Верилось с трудом, что эта гибкая яблонька может быть дочерью такого крепкого дуба, каким был Иван Всеволжский. Только глаза, зеленые и лукавые, выдавали родство.
Согнулась яблонька перед князем, словно на ветру, и поклонилась в самые ноженьки:
— Здравствуй, князь всемилостивый.
А слово-то какое приберегла — всемилостивый!
— Здравствуй, Марфа.
Не укрылось от внимательных глаз Ивана Дмитриевича смущение великого князя: видно, девка по сердцу пришлась. Оженить бы! Что еще Софья Витовтовна об этом скажет? Воспротивиться может, горда не в меру.
— А я вот тебе жениха привел, доченька, — говорил Всеволжский, обнимая дочь за плечи.
Марфа стыдливо закрылась платком, только лукавые глазенки на князя поглядывают. Приосанился Василий, ему пришлась по душе шутка боярина.
— Ступай, лебедушка, мне с князем поговорить надобно, — отправил Иван Дмитриевич дочь в девичью.
Василий Васильевич уже справился с хмелем, заел квашеной капустой сладкое вино и поспешил откланяться:
— Идти мне надо, Иван Дмитриевич. После потолкуем, а уговор я запомню.
— Вот и ладненько… — Боярин помог князю надеть кафтан.
— Эй, Прошка! Бес! Где ты там?! — орал из сеней Василий. — Опять девок дворовых щиплешь! Выводи коня к крыльцу!
— Сейчас, Василий Васильевич! Сейчас! Это я мигом! — Прошка Пришелец оторвался наконец от важных дел, а в темном углу слышалось хихиканье молодки.
Ночь на дворе. А стужа такая, что и дьявола заморозит. Сел Василий Васильевич на жеребца, а он не хочет идти — недовольно гривой потряхивает. Ни шагу с боярского двора! Пригрелся в конюшне, здесь ему тепло и сытно. А возможно, и он прознал про печаль великого князя, оттого и не спешит.
Они уже отъехали от боярского подворья за версту, когда Василий Васильевич придержал коня:
— Один во дворец поедешь. Мне к боярину Всеволжскому вернуться надо.
— Оставил чего, князь? — хмыкнул Прошка. — Так, может, я принесу?

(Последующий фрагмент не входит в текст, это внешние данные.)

(** A finite float other than zero divided by itself is exactly 1.0. *)
Lemma float_div_self (x : float) :
  (x =? 0)%float = false -> is_nan x = false -> is_infinity x = false ->
  (x / x)%float = 1%float.
Proof.
  intros Hz Hn Hi. apply Prim2SF_inj. rewrite div_spec.
  apply eqb_zero_false_spec in Hz.
  unfold is_nan in Hn. rewrite eqb_spec in Hn.
  unfold is_infinity in Hi. rewrite eqb_spec, abs_spec in Hi.
  assert (P1 : Prim2SF 1 = S754_finite false 4503599627370496 (-52))
    by (vm_compute; reflexivity).
  rewrite P1. unfold SF64div.
  destruct (Prim2SF x) as [s | s | | s m e].
  - contradiction.
  - discriminate Hi.
  - discriminate Hn.
  - cbn [SFdiv]. rewrite SFdiv_core_self, xorb_nilpotent.
    vm_compute. reflexivity.
Qed.
End Magnitude.

(** ** Squares, conversions and results that are never negative *)

(** Whenever [v ** 2] is computed it is not negative. *)
Lemma float_pow2_nonneg (v q : float) :
  float_pow2 v = Return q -> nonneg q.
Proof.
  unfold float_pow2.
  destruct (is_nan v) eqn:En.
  { intros H. injection H as <-. apply is_nan_true in En. subst v.
    reflexivity. }
  destruct (is_infinity v).
  { intros H. injection H as <-. apply nonneg_abs. }
  destruct (v =? 0)%float.
  { intros H. injection H as <-. reflexivity. }
  cbv zeta.
  destruct (abs v =? 1)%float.
  { intros H. injection H as <-. reflexivity. }
  destruct (is_infinity (abs v * abs v)); intros H; [discriminate H |].
  injection H as <-. apply nonneg_square.
Qed.

Lemma float_of_int_Return (z : Z) (f : float) :
  float_of_int z = Return f ->
  f = SF2Prim (binary_normalize prec emax z 0 false).
Proof.
  unfold float_of_int. cbv zeta.
  destruct (is_infinity _); intros H; [discriminate H |].
  injection H as <-. reflexivity.
Qed.

Lemma float_of_int_nonneg (z : Z) (f : float) :
  (0 <= z)%Z -> float_of_int z = Return f -> nonneg f.
Proof.
  intros Hz H. apply float_of_int_Return in H. subst f.
  apply SF2Prim_nonneg. destruct z as [| p | p]; simpl.
  - exact eq_refl.
  - apply binary_round_signed.
  - lia.
Qed.

Lemma nonneg_zero : nonneg 0%float.
Proof. reflexivity. Qed.

Lemma len_nonneg {A : Type} (l : list A) : (0 <= len l)%Z.
Proof. unfold len. lia. Qed.

Lemma len_cons_pos {A : Type} (x : A) (l : list A) : (1 <= len (x :: l))%Z.
Proof. unfold len. simpl List.length. lia. Qed.

Lemma average_Return_nonempty (data : list number) (mu : float) :
  average data = Return mu -> data <> [].
Proof. intros H ->. discriminate H. Qed.

Lemma devsq_loop_nonneg (mu : float) (data : list number) :
  forall tot d,
    nonneg tot -> devsq_loop mu data tot = Return d -> nonneg d.
Proof.
  induction data as [| x rest IH]; intros tot d Ht H; simpl in H.
  - injection H as <-. exact Ht.
  - apply bind_inv_Return in H as [dx [_ H]].
    apply bind_inv_Return in H as [q [Hq H]].
    apply (IH _ _ (nonneg_add _ _ Ht (float_pow2_nonneg _ _ Hq)) H).
Qed.

Lemma avgdev_loop_nonneg (mu : float) (data : list number) :
  forall tot d,
    nonneg tot -> avgdev_loop mu data tot = Return d -> nonneg d.
Proof.
  induction data as [| x rest IH]; intros tot d Ht H; simpl in H.
  - injection H as <-. exact Ht.
  - apply bind_inv_Return in H as [dx [_ H]].
    apply (IH _ _ (nonneg_add _ _ Ht (nonneg_abs dx)) H).
Qed.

Кому надо во двор к боярину Всеволжскому, так это Прошке Пришельцу: в пристройке для дворовых людей его дожидалась сенная девка.
— Не найдешь, — хмуро посмотрел на холопа князь. — И коня моего возьми, обратно я пешком дойду.
— Хорошо, батюшка, как скажешь.
Темна ночь, будто в колодец провалился князь. Постоял Василий Васильевич малость в тишине, только и слышит, как Прошка звонким голосом погоняет хозяйского жеребца:
— Но! Пошел!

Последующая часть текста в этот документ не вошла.